5-2 Rémunération du Médecin
5.2.1 En contrepartie de l'Etude que le Médecin aura réalisé et dont il communiquera un rapport circonstancié à la société E-SWIN, le Médecin percevra une rémunération de 10.000 euros à titre d'honoraire.
5.2.2 En outre, et en contrepartie de l'usage par E-SWIN de la demande de brevet déposée comme dit en EXPOSE, le Médecin percevra une rémunération complémentaire égale à 250 € pour chaque Appareil ou Nouvel Appareil vendu, loué ou placé en France et en Europe par E-SWIN ou toute entité à qui E-SWIN pourrait en concéder la commercialisation ou concéder une licence de fabrication et de vente des Appareils.
Le versement de cette redevance ne cessera pas si la Demande de Brevet ne pouvait aboutir pour une raison indépendante de la volonté du Médecin et de la Partie intervenante.
Dans ce cas la redevance sera alors considérée comme portant sur le savoir-faire transmis.
Monsieur [W] [X] intervient aux présentes pour consentir à ces dispositions et fera son affaire de conclure, en ce qui le concerne, un accord séparé avec E-SWIN à ce sujet.
Cette rémunération sera calculée par trimestre civil et sera versée au plus tard le 15 du mois suivant le trimestre civil considéré. A cet effet, la société E-SWIN communiquera au Médecin, en même temps que le règlement, un relevé faisant apparaître le nombre d'Appareils vendus, loués et placés au cours du trimestre considéré, ventilé par zones géographiques et, le cas échéant, par canal de distribution.
Sur demande expresse du Médecin, E-SWIN devra communiquer un relevé certifié par l'Expert-Comptable ou le commissaire aux Comptes de la société E-SWIN ».

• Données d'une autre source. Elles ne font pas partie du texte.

(** After max(1, T) successive poll cycles that all decode [v] for [k],
    [v] is committed for [k]. *)
Lemma stable_reads_commit w k v h :
  counts_positive w k →
  Forall (reads k v) h →
  length h = Z.to_nat (Z.max 1 REQUIRE_STABLE_READS) →
  state (run w h) !! k = Some v.
Proof.
  intros Hpos Hh Hlen.
  assert (on_the_way 0 w k v) as Hw.
  { right. split; [|split; [done|lia]].
    unfold progress. destruct (candidate w !! k) as [c|] eqn:Hc; [|done].
    case_decide; [|done]. specialize (Hpos c Hc). lia. }
  pose proof (on_the_way_run 0 w k v h ltac:(lia) Hh Hw) as [?|(H1 & _ & H2)];
    [done|].
  rewrite Hlen in H1, H2. lia.
Qed.

(** ** The empty string for an absent key *)

(** C9. When [k] is absent from [state], a cycle that decodes the empty
    string for [k] treats it as a change: the candidate it works out has
    the empty string as value, with count 1 when there was no candidate
    for the empty string and one more than before when there was; when
    that count reaches T the empty string is committed, removed from the
    candidates and put in the patch, otherwise the candidate is stored and
    [k] stays absent from [state].  From a world with no candidate for
    [k], max(1, T) successive cycles decoding the empty string commit
    it. *)
Theorem C9_empty_string_for_absent_key
    (w : world) (r : fetch_result) (kv : gmap string string)
    (k raw : string) (t_ok t_msg : string) :
  state w !! k = None →
  pollOnce r = Some kv → kv !! k = Some raw → trim raw = EmptyString →
  let c := stage (candidate w !! k) EmptyString in
  value c = EmptyString
  ∧ ((∀ c0, candidate w !! k = Some c0 → value c0 ≠ EmptyString) →
     count c = 1%Z)
  ∧ (∀ n, candidate w !! k = Some (Cand EmptyString n) →
          count c = (n + 1)%Z)
  ∧ ((REQUIRE_STABLE_READS ≤ count c)%Z →
     state (loop w r t_ok t_msg) !! k = Some EmptyString
     ∧ candidate (loop w r t_ok t_msg) !! k = None
     ∧ ∃ changes,
         broadcasts (loop w r t_ok t_msg)
         = broadcasts w ++ [Patch t_msg changes]
         ∧ changes !! k = Some EmptyString)
  ∧ ((count c < REQUIRE_STABLE_READS)%Z →
     state (loop w r t_ok t_msg) !! k = None
     ∧ candidate (loop w r t_ok t_msg) !! k = Some c)
  ∧ (∀ h, candidate w !! k = None →
          Forall (reads k EmptyString) h →
          length h = Z.to_nat (Z.max 1 REQUIRE_STABLE_READS) →
          state (run w h) !! k = Some EmptyString).
Proof.
  intros Hk Hr Hraw Htrim c.
  assert (state w !! k ≠ Some (trim raw)) as Hcur by (rewrite Hk; done).
  split; [apply stage_value|]. split.
  { intros Hc. subst c. by rewrite stage_fresh. }
  split.
  { intros n Hc. subst c. rewrite Hc.
    exact (f_equal count (stage_advance (Cand EmptyString n))). }
  subst c. rewrite <- Htrim. split; [|split].
  - intros Hc.
    destruct (loop_key_commit w r kv k raw t_ok t_msg Hr Hraw Hcur Hc)
      as (Hs & Hcand & Hch).
    split; [done|]. split; [done|].
    destruct (loop_ok w r kv t_ok t_msg Hr) as (_ & _ & _ & ->).
    exists (p_changes (reconcile w kv)). split; [|done].
    rewrite cycle_patch_spec. case_decide as He; [|done].
    rewrite He, lookup_empty in Hch. done.
  - intros Hc.
    destruct (loop_key_stage w r kv k raw t_ok t_msg Hr Hraw Hcur Hc)
      as (Hs & Hcand & _).
    split; [by rewrite Hs|done].
  - intros h Hnone Hh Hlen. apply stable_reads_commit; [|done..].
    intros c0 Hc0. congruence.
Qed.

36. L'article 6 « PRESTATIONS DE L'APPORTEUR » du protocole du 28 juin 2012 conclu avec Monsieur [W] [X] stipule :
« 6-1 Nature des prestations de l'Apporteur :
- L'Apporteur s'est mis en rapport avec E-SWIN en vue d'explorer une possible collaboration dans le domaine du traitement de l'?il sec par lampe flash. Un accord de confidentialité bilatéral signé entre les parties en juin 2011 a formalisé cette phase.
- En collaboration avec le Médecin, il a défini les caractéristiques souhaitables de la pulsation lumineuse émise par l'Appareil.
- Il s'est assuré du bon déroulement de l'essai clinique avec le Médecin en vue de la rédaction d'une étude montrant l'efficacité de la méthode sur un nombre significatif de patients.
- Il collabore à la mise en forme des résultats des essais cliniques initiaux.
- Il informe E-SWIN des remarques et suggestions d'améliorations de l'Appareil.
- Il définit avec le Médecin le protocole opératoire ainsi que la forme et la nature du couplant optique interface entre l'Appareil et la peau du Patient.
- Il peut être amené à participer, à la demande et aux frais de E-SWIN et dans la mesure de ses disponibilités, aux évènements et congrès médicaux destinés à promouvoir les ventes de l'Appareil.

6-2 Rémunération de l'Apporteur
En contrepartie de son intervention et de l'usage par E-SWIN de la Demande de Brevet, l'Apporteur percevra un montant de 500 euros Hors Taxes pour chaque Appareil ou Nouvel Appareil vendu, loué ou placé par E-SWIN ou toute entité à qui E-SWIN pourrait concéder la commercialisation ou concéder une licence de fabrication et de vente des Appareils.
Le versement de cette redevance ne cessera pas si la Demande de Brevet ne pouvait aboutir pour une raison indépendante de la volonté de l'Apporteur.
Dans ce cas la redevance sera alors considérée comme portant sur le savoir-faire transmis.
Cette rémunération sera calculée par trimestre civil et sera versée au plus tard le 15 du mois suivant le trimestre civil considéré. A cet effet, la société E-SWIN communiquera à l'Apporteur, en même temps que le règlement, un relevé faisant apparaître le nombre d'Appareils vendus, loués et placés au cours du trimestre considéré, ventilé par zones géographiques et, le cas échéant, par canal de distribution.
Sur demande expresse de l'Apporteur, E-SWIN devra communiquer un relevé certifié par l'Expert-Comptable ou le commissaire aux Comptes de la société E-SWIN ».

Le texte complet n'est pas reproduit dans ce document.